QFest: The Annual Houston International LGBTQ Film Festival
The Miseducation of Cameron Post
Based on the celebrated novel by Emily M. Danforth, The Miseducation of Cameron Post is set in the early 1990s in an orthodox Christian community. Cameron Post (Chloë Grace Moretz, star of Luca Guadagnino’s remake of Suspiria this fall) is sent to a gay-conversion therapy center after getting caught with another girl in the back seat of a car on prom night. Run by the strict and severe Dr. Lydia Marsh (Jennifer Ehle) and her brother, Reverend Rick (John Gallagher Jr.)—himself an example of how those in the program can be “cured”—the center is built upon repenting for “same-sex attraction.”
But what could have registered as a traumatic experience becomes a daring, and often amusing, adventure. In the face of intolerance and denial, Cameron meets a group of fellow sinners including amputee stoner Jane (Sasha Lane) and Lakota two-spirit Adam (Forrest Goodluck). The teens form an unlikely family and fight to survive. Desiree Akhavan, creator of the popular Internet series The Slope, adapted the novel into a captivating film that won the Sundance Film Festival’s Grand Jury Prize.
The Miseducation of Cameron Post appeared in film festivals around the country (San Francisco, Tribeca, Dallas, Seattle, Provincetown), and in international festivals in the Ukraine, Australia, France, Czech Republic, Germany, New Zealand, and Israel.

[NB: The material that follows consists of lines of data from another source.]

(* ===== verification/OidcLogin.v ===== *)
(** * The interactive login against the identity provider

    The gateway's web login ([Auth.NewOIDCWebLogin], [AdminAuth.handleSSO],
    [AdminAuth.handleOIDCCallback]) connected to [OidcServer] by a browser and by the
    gateway's own HTTP client. What the JWT and key-set libraries promise is the class
    [JWTLibrary]; [DemoJwt] has an instance. *)
From S2P Require Import Prelude GoStrings Json Codec HttpModel Config Routing ClusterStats Auth AdminAuth Wire WireForms OidcServer.

#[local] Open Scope Z_scope.

(** ** The libraries *)
Definition member (k : string) (f : list (string * json)) : option json := snd <$> find_first (λ kv, fst kv =?s k) f.

(** A set of claims a token can carry: JSON that is written and read back. *)
Definition claims_ok (c : gmap string json) : Prop :=
  map_Forall (λ k v, all_ascii k = true ∧ wf_json v = true ∧ (jheight v ≤ 8)%nat) c.

(** A key set maps key ids to public keys. A token signed with a key verifies against the
    key set that has its public half under the token's [kid], from its [nbf], if it has
    one, until it expires, and gives back its claims; it does not verify when the set has no
    such [kid], before its [nbf], or when it has expired. A key set is read from its JSON document (RFC 7517). *)
Definition not_before (c : gmap string json) (t : Z) : Prop := c !! "nbf" = None ∨ ∃ t', c !! "nbf" = Some (jint t') ∧ in_int64 t' ∧ t' ≤ t.
Class JWTLibrary {PrivKey K : Type} (pub_N : PrivKey → string) (pub_E : PrivKey → Z)
    (SignedString : PrivKey → string → gmap string json → go_result string)
    (load_keys : string → go_result K) (verify : Z → K → string → option (gmap string json)) : Type := {
  keys_of : K → gmap string (string * N);
  exponent_range k : 0 < pub_E k < 2 ^ 63;
  token_text k kid c tok : SignedString k kid c = Ok tok → all_ascii tok = true ∧ tok ≠ "";
  keys_loaded body f kid n e :
    unmarshal_ast body = Some (JObj [("keys", JArr [JObj f])]) →
    member "kty" f = Some (JStr "RSA") → member "kid" f = Some (JStr kid) →
    member "n" f = Some (JStr (raw_url n)) → member "e" f = Some (JStr (raw_url e)) →
    ∃ ks, load_keys body = Ok ks ∧ keys_of ks = {[kid := (n, be_value e)]};
  token_verifies k kid c tok ks t now :
    SignedString k kid c = Ok tok → claims_ok c → all_ascii kid = true → keys_of ks !! kid = Some (pub_N k, Z.to_N (pub_E k)) →
    c !! "exp" = Some (jint t) → in_int64 t → now < t → not_before c now → verify now ks tok = Some c;
  token_early k kid c tok ks t now :
    SignedString k kid c = Ok tok → claims_ok c → c !! "nbf" = Some (jint t) → in_int64 t → now < t → verify now ks tok = None;
  token_expired k kid c tok ks t now :
    SignedString k kid c = Ok tok → claims_ok c → c !! "exp" = Some (jint t) → in_int64 t → t ≤ now → verify now ks tok = None;
  token_unknown_key k kid c tok ks now :
    SignedString k kid c = Ok tok → claims_ok c → all_ascii kid = true → keys_of ks !! kid = None → verify now ks tok = None }.

Section login.
Context {PrivKey K : Type} (pub_N : PrivKey → string) (pub_E : PrivKey → Z)
  (SignedString : PrivKey → string → gmap string json → go_result string)
  (load_keys : string → go_result K) (verify : Z → K → string → option (gmap string json)).
Context `{J : JWTLibrary PrivKey K pub_N pub_E SignedString load_keys verify}.
Context (remote : string) (clock : Z).

#[local] Abbreviation serve := (serve_oidc pub_N pub_E SignedString parse_http clock).

(** The gateway's HTTP client when the provider listens at [h]. *)
Definition idp_do (h : string) (o : out_request) : ST (OIDCServer PrivKey) (call_result response) := λ s,
  match deliver remote (λ _, []) o with
  | None => (CErr (mkCallError "unsupported protocol scheme" false), s)
  | Some (host, r) =>
      if negb (host =?s h) then (CErr (mkCallError "connection refused" false), s)
      else match serve r s with
           | None => (CErr (mkCallError "EOF" false), s)
           | Some (resp, _) => (COk (as_received (or_method o) resp), s)
           end
  end.

(** [keyfunc.NewDefaultCtx] on one URL: a GET, and the document read from a 200. *)
Definition fetch_keys (h url : string) : ST (OIDCServer PrivKey) (go_result K) := λ s,
  match idp_do h (OutRequest "GET" url ∅ (Ok "")) s with
  | (CErr e, s') => (Err (ce_msg e), s')
  | (COk resp, s') => (if resp_status resp =? 200 then load_keys (resp_body resp) else Err "invalid HTTP status code", s')
  end.

Lemma idp_do_plain h o p q s resp cs :
  or_url o = "http://" +:+ h +:+ String "/" p +:+ (if q =?s "" then "" else String "?" q) →
  plain_host h = true → str_forallb path_byte p = true → mem_byte "#" q = false →
  serve (Request (or_method o) (Url "" "" "" "" (String "/" p) "" q false "") h remote false (or_header o) ∅ [] (or_body o)) s = Some (resp, cs) →
  idp_do h o s = (COk (as_received (or_method o) resp), s).
Proof using Type.
  intros Hu Hh Hp Hq Hs. destruct o as [meth u hd body]. cbn in Hu, Hs. subst u. unfold idp_do. rewrite deliver_plain by done.
  rewrite seqb_refl. cbn [negb]. rewrite Hs. done.
Qed.

(** ** Discovery *)
Context (h : string) (s : OIDCServer PrivKey) (Hh : plain_host h = true) (Hs : os_URL s = "http://" +:+ h).

Lemma host_all_ascii : all_ascii ("http://" +:+ h) = true.
Proof using Hh. unfold all_ascii. rewrite str_forallb_app. apply andb_true_iff. split; [done|]. by apply host_ascii. Qed.

Lemma idp_get p ans : str_forallb path_byte p = true →
  serve (Request "GET" (Url "" "" "" "" (String "/" p) "" "" false "") h remote false ∅ ∅ [] (Ok "")) s = Some ans →
  idp_do h (OutRequest "GET" (os_URL s +:+ String "/" p) ∅ (Ok "")) s = (COk ans.1, s).
Proof using Hh Hs.
  intros Hp Ha. destruct ans as [resp cs]. rewrite (idp_do_plain h _ p "" s resp cs); [done| |done..]. cbn [or_url].
  by rewrite Hs, seqb_refl, str_app_nil_r, str_app_assoc.
Qed.

(** The provider's two documents as the gateway reads them. *)
Lemma discovery_read :
  unmarshal set_discovery_field (mkDiscovery "" "") (resp_body (fst (handleDiscovery s))) = (mkDiscovery (AuthorizeURL s) (TokenURL s), false).
Proof using Hh Hs.
  pose proof host_all_ascii as Ha. unfold unmarshal. cbn [handleDiscovery json_answer fst resp_body]. rewrite unmarshal_print_nl; [reflexivity| |by vm_compute].
  unfold discovery_json, AuthorizeURL, TokenURL, keys_URL. cbn [wf_json forallb fst snd]. unfold all_ascii in *. rewrite Hs, !(str_forallb_app _ ("http://" +:+ h)), Ha.
  by vm_compute.
Qed.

• “A gripping and sad drama that puts a tremendous amount of faith in its performers and audience, and for all the emotion and tenderness in the rest of this year’s Sundance crop, this is the first film that left me a complete broken-down mess ... A lot of times when a movie is called ‘important’ it’s hiding the fact that it is boring or dated or loaded with fake drama. Not here. The Miseducation of Cameron Post will be a panacea for gay kids for years to come.” —Guardian
• “… this sophomore feature by Desiree Akhavan (Appropriate Behavior) is a delight ... peppered with biting humor and warmed by a generous spirit that extends understanding, if not forgiveness, even to the religious zealot characters.... Akhavan elicits finely layered performances from her cast. Moretz digs deeper than she has in years for a sensitive lead turn that harmonizes especially well with her co-stars.” —Hollywood Reporter
Mad as Hell (directed by Emily Pelstring and Meg Remy, Canada, 2017, 3 min.) and Fundamental (directed by Shih Chieh Chiu, Taiwan, 2017, 7 min.)